Descriptor

Introduction

A pipeline built with the POPPy framework usually needs several plugins to generate different data. For traceability, the pipeline needs to track the versions of the plugins, data format used to generate data products. This is done with the registration of the plugins information through a descriptor file, providing the interface and information necessary to the pipeline.

The following sections describe the descriptor interface and the process for loading plugins using the descriptor file.

Descriptor interface

There is two kind of descriptors:

  • one for the pipeline,
  • one for each plugins.

Pipeline descriptor

The pipeline descriptor provides metadata associated to the pipeline, databases and used plugins. All information is inside pipeline.

Identification

The identity of the pipeline is defined with the following JSON objects:

  • identifier: the identifier of the pipeline.
  • name: a human readable name for the pipeline.
  • description: the purpose of the pipeline.

Release

The release object shall inform about the current S/W release. It shall contain the following attributes:

  • version: current version of the pipeline in the format ‘MAJOR.MINOR.REVISION’, following the ROC conventions [AD2].
  • date: date and hour of the release of the S/W in the format ‘YYYY-MM-DD’, where ‘YYYY’, ‘MM’ and ‘DD’ are respectively the year, month and date of the release.
  • author: name of the person, team or entity responsible of the release.
  • contact: contact of the author (e.g., email)
  • institute: name of the institute that delivers the release.
  • modification: a string containing the list of S/W modifications in the current release.

In addition, the release object can provide the following optional attributes:

  • file: file name to reference a data schema, master CDF, etc.
  • reference: name of a file as reference for the documentation, used as an indication for the ROC team.
  • url: indication for an online resource.

Project

The project field contains information used for the auto-generation of some CDF skeleton files.

  • name: name of the project as to set in the skeleton.
  • source: the source of the data.
  • provider: the provider of the data.
  • discipline: category of the data.
  • PI: informations on the Principal Investigator.
    • PI.name for the name of the PI.
    • affiliation for where the PI is affected.
  • instrument_type: the instrument used in the project.
  • mission_group: the group of the mission.

Databases

The databases object contains a list of object, representation of the databases used by the pipeline and their metadata for future references.
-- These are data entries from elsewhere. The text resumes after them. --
(** Every field of the response. The call never raises; the one ["error"]
    slot ends up with the message written last. *)
Lemma analyze_spatial_composition_fields z s t :
  ∃ r, analyze_spatial_composition z s t = Some r
    ∧ r !! "spatial_zones" = Some (VDict SPATIAL_ZONES)
    ∧ r !! "apparatus_specs" = Some (VDict APPARATUS_SPECS)
    ∧ r !! "focused_zone" = found_in apparatus_sections z
    ∧ r !! "support_details" = found_in support_configurations s
    ∧ r !! "trajectory_details" = found_in trajectory_patterns t
    ∧ r !! "error" = last (owed_errors z s t)
    ∧ dom r ⊆ {[ "spatial_zones"; "apparatus_specs"; "focused_zone";
                 "support_details"; "trajectory_details"; "error" ]}.
Proof.
  unfold analyze_spatial_composition, owed_errors, found_in, unknown_in.
  generalize (VDict SPATIAL_ZONES) (VDict APPARATUS_SPECS). intros Z A.
  rewrite subtable_sections.
  destruct (requested z) as [zk|], (requested s) as [sk|], (requested t) as [tk|];
    cbv beta iota;
    rewrite ?get_support_config_eq, ?get_trajectory_pattern_eq; simpl;
    try (destruct (dict_get apparatus_sections zk) as [zv|] eqn:Hz; simpl);
    try (destruct (dict_get support_configurations sk) as [sv|] eqn:Hs; simpl;
         [rewrite (dict_get_truthy _ _ _ support_configurations_truthy Hs)|]);
    try (destruct (dict_get trajectory_patterns tk) as [tv|] eqn:Ht; simpl;
         [rewrite (dict_get_truthy _ _ _ trajectory_patterns_truthy Ht)|]);
  eexists; (split; [reflexivity|]);
  repeat split; try (by simplify_map_eq); rewrite ?dom_insert_L, ?dom_empty_L; set_solver.
Qed.

Transparent apparatus_sections support_configurations trajectory_patterns.

Lemma last_is_Some {A} (l : list A) : is_Some (last l) ↔ l ≠ [].
Proof.
  destruct l as [|x l] using rev_ind; [split; [by intros []|done]|].
  rewrite last_snoc. split; [|by eexists]. intros _ H. by destruct l.
Qed.

Lemma last_elem_of {A} (l : list A) x : last l = Some x → x ∈ l.
Proof.
  destruct l as [|y l] using rev_ind; [done|].
  rewrite last_snoc. intros [= ->]. apply elem_of_app. right. left.
Qed.

(** Two unknown keys, one error: with an unknown zone and an unknown support
    configuration the response has exactly three fields, and its only error
    is the support-configuration message; the zone message is in no field. *)
Lemma two_unknown_keys_one_error :
  owed_errors (Some "pommel") (Some "no_hands") None
  = [zone_error "pommel"; support_error "no_hands"]
  ∧ analyze_spatial_composition (Some "pommel") (Some "no_hands") None
    = Some (<["error" := VStr "Support config 'no_hands' not found"]>
              (<["apparatus_specs" := VDict APPARATUS_SPECS]>
                 (<["spatial_zones" := VDict SPATIAL_ZONES]> ∅)))
  ∧ ∃ r, analyze_spatial_composition (Some "pommel") (Some "no_hands") None = Some r
         ∧ ¬ carries r (zone_error "pommel").
Proof.
  split; [reflexivity|]. split; [vm_compute; reflexivity|].
  eexists. split; [vm_compute; reflexivity|].
  intros [k Hk]. revert Hk.
  change (GMap _) with
    (<["error" := VStr "Support config 'no_hands' not found"]>
       (<["apparatus_specs" := VDict APPARATUS_SPECS]>
          (<["spatial_zones" := VDict SPATIAL_ZONES]> (∅ : gmap string pyval)))).
  rewrite !lookup_insert. repeat case_decide; try done.
Qed.

(** What holds of every entry of a table holds of what a lookup finds. *)
Lemma dict_get_Forall (P : pyval → Prop) (table : dict) k v :
  Forall (fun e => P e.2) table → dict_get table k = Some v → P v.
Proof.
  induction 1 as [|[k' v'] table Hv _ IH]; simpl; [done|].
  destruct (String.eqb k' k); [by intros [= <-]|done].
Qed.

Lemma found_in_Forall (P : pyval → Prop) (table : dict) arg v :
  Forall (fun e => P e.2) table → found_in table arg = Some v → P v.
Proof.
  intros Hall. unfold found_in. destruct (requested arg) as [k|]; simpl; [|done].
  by apply dict_get_Forall.
Qed.

(** Every entry of the three catalogues is a dict, and no message is. *)
Lemma spatial_entries_are_dicts :
  Forall (fun e => is_Some (as_dict e.2)) apparatus_sections
  ∧ Forall (fun e => is_Some (as_dict e.2)) support_configurations
  ∧ Forall (fun e => is_Some (as_dict e.2)) trajectory_patterns.
Proof. repeat split; repeat constructor; by eexists. Qed.

Lemma not_found_message_not_dict v :
  is_not_found_message v → is_Some (as_dict v) → False.
Proof. intros (k & [->|[->| ->]]) [d Hd]; done. Qed.

(** C7, amended: the call always succeeds and always carries the full
    reference data; each requested key that is found adds its focused
    sub-entry, whatever happens to the other keys; the response has a single
    ["error"] field, present exactly when some requested key is unknown, and
    then holding the not-found message of one of the unknown keys (of that
    key when only one is unknown). The response has no field beyond the six
    named ones, no field other than ["error"] holds a not-found message, and
    so it never carries more than one error value. An absent or empty key
    counts as not requested. *)
Theorem analyze_spatial_composition_errors z s t :
  ∃ r, analyze_spatial_composition z s t = Some r
    ∧ r !! "spatial_zones" = Some (VDict SPATIAL_ZONES)
    ∧ r !! "apparatus_specs" = Some (VDict APPARATUS_SPECS)
    ∧ r !! "focused_zone" = found_in apparatus_sections z
    ∧ r !! "support_details" = found_in support_configurations s
    ∧ r !! "trajectory_details" = found_in trajectory_patterns t
    ∧ (is_Some (r !! "error") ↔ owed_errors z s t ≠ [])
    ∧ (∀ m, r !! "error" = Some m → m ∈ owed_errors z s t)
    ∧ (∀ m, owed_errors z s t = [m] → r !! "error" = Some m)
    ∧ dom r ⊆ response_fields
    ∧ (∀ k v, r !! k = Some v → is_not_found_message v → k = "error")
    ∧ (∀ m1 m2, carries r m1 → carries r m2 →
         is_not_found_message m1 → is_not_found_message m2 → m1 = m2).
Proof.
  destruct (analyze_spatial_composition_fields z s t)
    as (r & Hr & HZ & HA & Hz & Hs & Ht & He & Hdom).
  destruct spatial_entries_are_dicts as (Dz & Ds & Dt).
  assert (∀ k v, r !! k = Some v → is_not_found_message v → k = "error") as Hone.
  { intros k v Hk Hv.
    assert (k ∈ dom r) as Hin by (apply elem_of_dom; by eexists).
    apply Hdom in Hin. rewrite !elem_of_union, !elem_of_singleton in Hin.
    destruct Hin as [[[[[->| ->]| ->]| ->]| ->]| ->]; [exfalso..|done];
      apply (not_found_message_not_dict v Hv).
    - rewrite HZ in Hk. injection Hk as <-. by eexists.
    - rewrite HA in Hk. injection Hk as <-. by eexists.
    - rewrite Hz in Hk. exact (found_in_Forall (fun v => is_Some (as_dict v)) _ _ _ Dz Hk).
    - rewrite Hs in Hk. exact (found_in_Forall (fun v => is_Some (as_dict v)) _ _ _ Ds Hk).
    - rewrite Ht in Hk. exact (found_in_Forall (fun v => is_Some (as_dict v)) _ _ _ Dt Hk). }
  exists r. repeat split; try done.
  - rewrite He. by apply last_is_Some.
  - rewrite He. by intros ?%last_is_Some.
  - intros m. rewrite He. apply last_elem_of.
  - intros m Hm. by rewrite He, Hm.
  - intros m1 m2 [k1 Hk1] [k2 Hk2] Hm1 Hm2.
    rewrite (Hone _ _ Hk1 Hm1) in Hk1. rewrite (Hone _ _ Hk2 Hm2) in Hk2. congruence.
Qed.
Each database database follows this structure.

  • identifier: the identifier of the pipeline.
  • name: a human readable name for the pipeline.
  • description: the purpose of the pipeline.
  • release: a release object as defined for the release of the pipeline. The structure must be the same.

Calibration softwares

calibration_softwares contains the list of paths to the external calibration softwares whose descriptor must be loaded into the ROC database.

Plugin descriptor

The descriptor is a file in the JSON format located inside the namespace/plugin/descriptor.json.

A descriptor file is validated against a schema located inside the poppy/pop/config/plugin-descriptor-schema.json.

Identification

Each S/W will be identified in the pipeline by the attributes provided in the identification JSON object:

  • project: name of the project. It shall be “ROC-SGSE” for S/W used in the ROC-SGSE pipeline, and “RPW” otherwise.
  • name: a cool name for the calibration software, to be human readable.
  • identifier: a unique name used as reference by the ROC-SGSE pipeline to identify the S/W. It shall contain Latin alphabet uppercase letters only. For ease of use your name should be namespace.plugin. In all case , the developer team shall validate the identifier (ID) to avoid duplicated names.
  • description: short description of the software. This description will be saved in the ROC database.

Release

The release object shall inform about the current S/W release. It is also used to describe the output data (see section Outputs). It shall contain the following attributes:

  • version: Current version of the S/W in the format ‘MAJOR.MINOR.REVISION’, following the ROC conventions [AD2].
  • date: Date and hour of the release of the S/W in the format ‘YYYY-MM-DD’, where ‘YYYY’, ‘MM’ and ‘DD’ are respectively the year, month and date of the release.
  • author: Name of the person, team or entity responsible of the release
  • contact: contact of the author (e.g., email)
  • institute: Name of the institute that delivers the release
  • modification: a string containing the list of S/W modifications in the current release.

In addition, the release object can provide the following optional attributes:

  • file: file name to reference a data schema, master CDF, as an indication for the ROC team. Only required in the outputs modes object descriptions.
  • reference: name of a file as reference for the documentation, used as an indication for the ROC team.
  • url: indication for an online resource.

Tasks

The tasks object contains the list of tasks that the plugin defines. For each task, its name, its purpose and the list of input/output datasets to be read/saved shall be supplied. It allows the pipeline to control if the expected output data files are correctly saved.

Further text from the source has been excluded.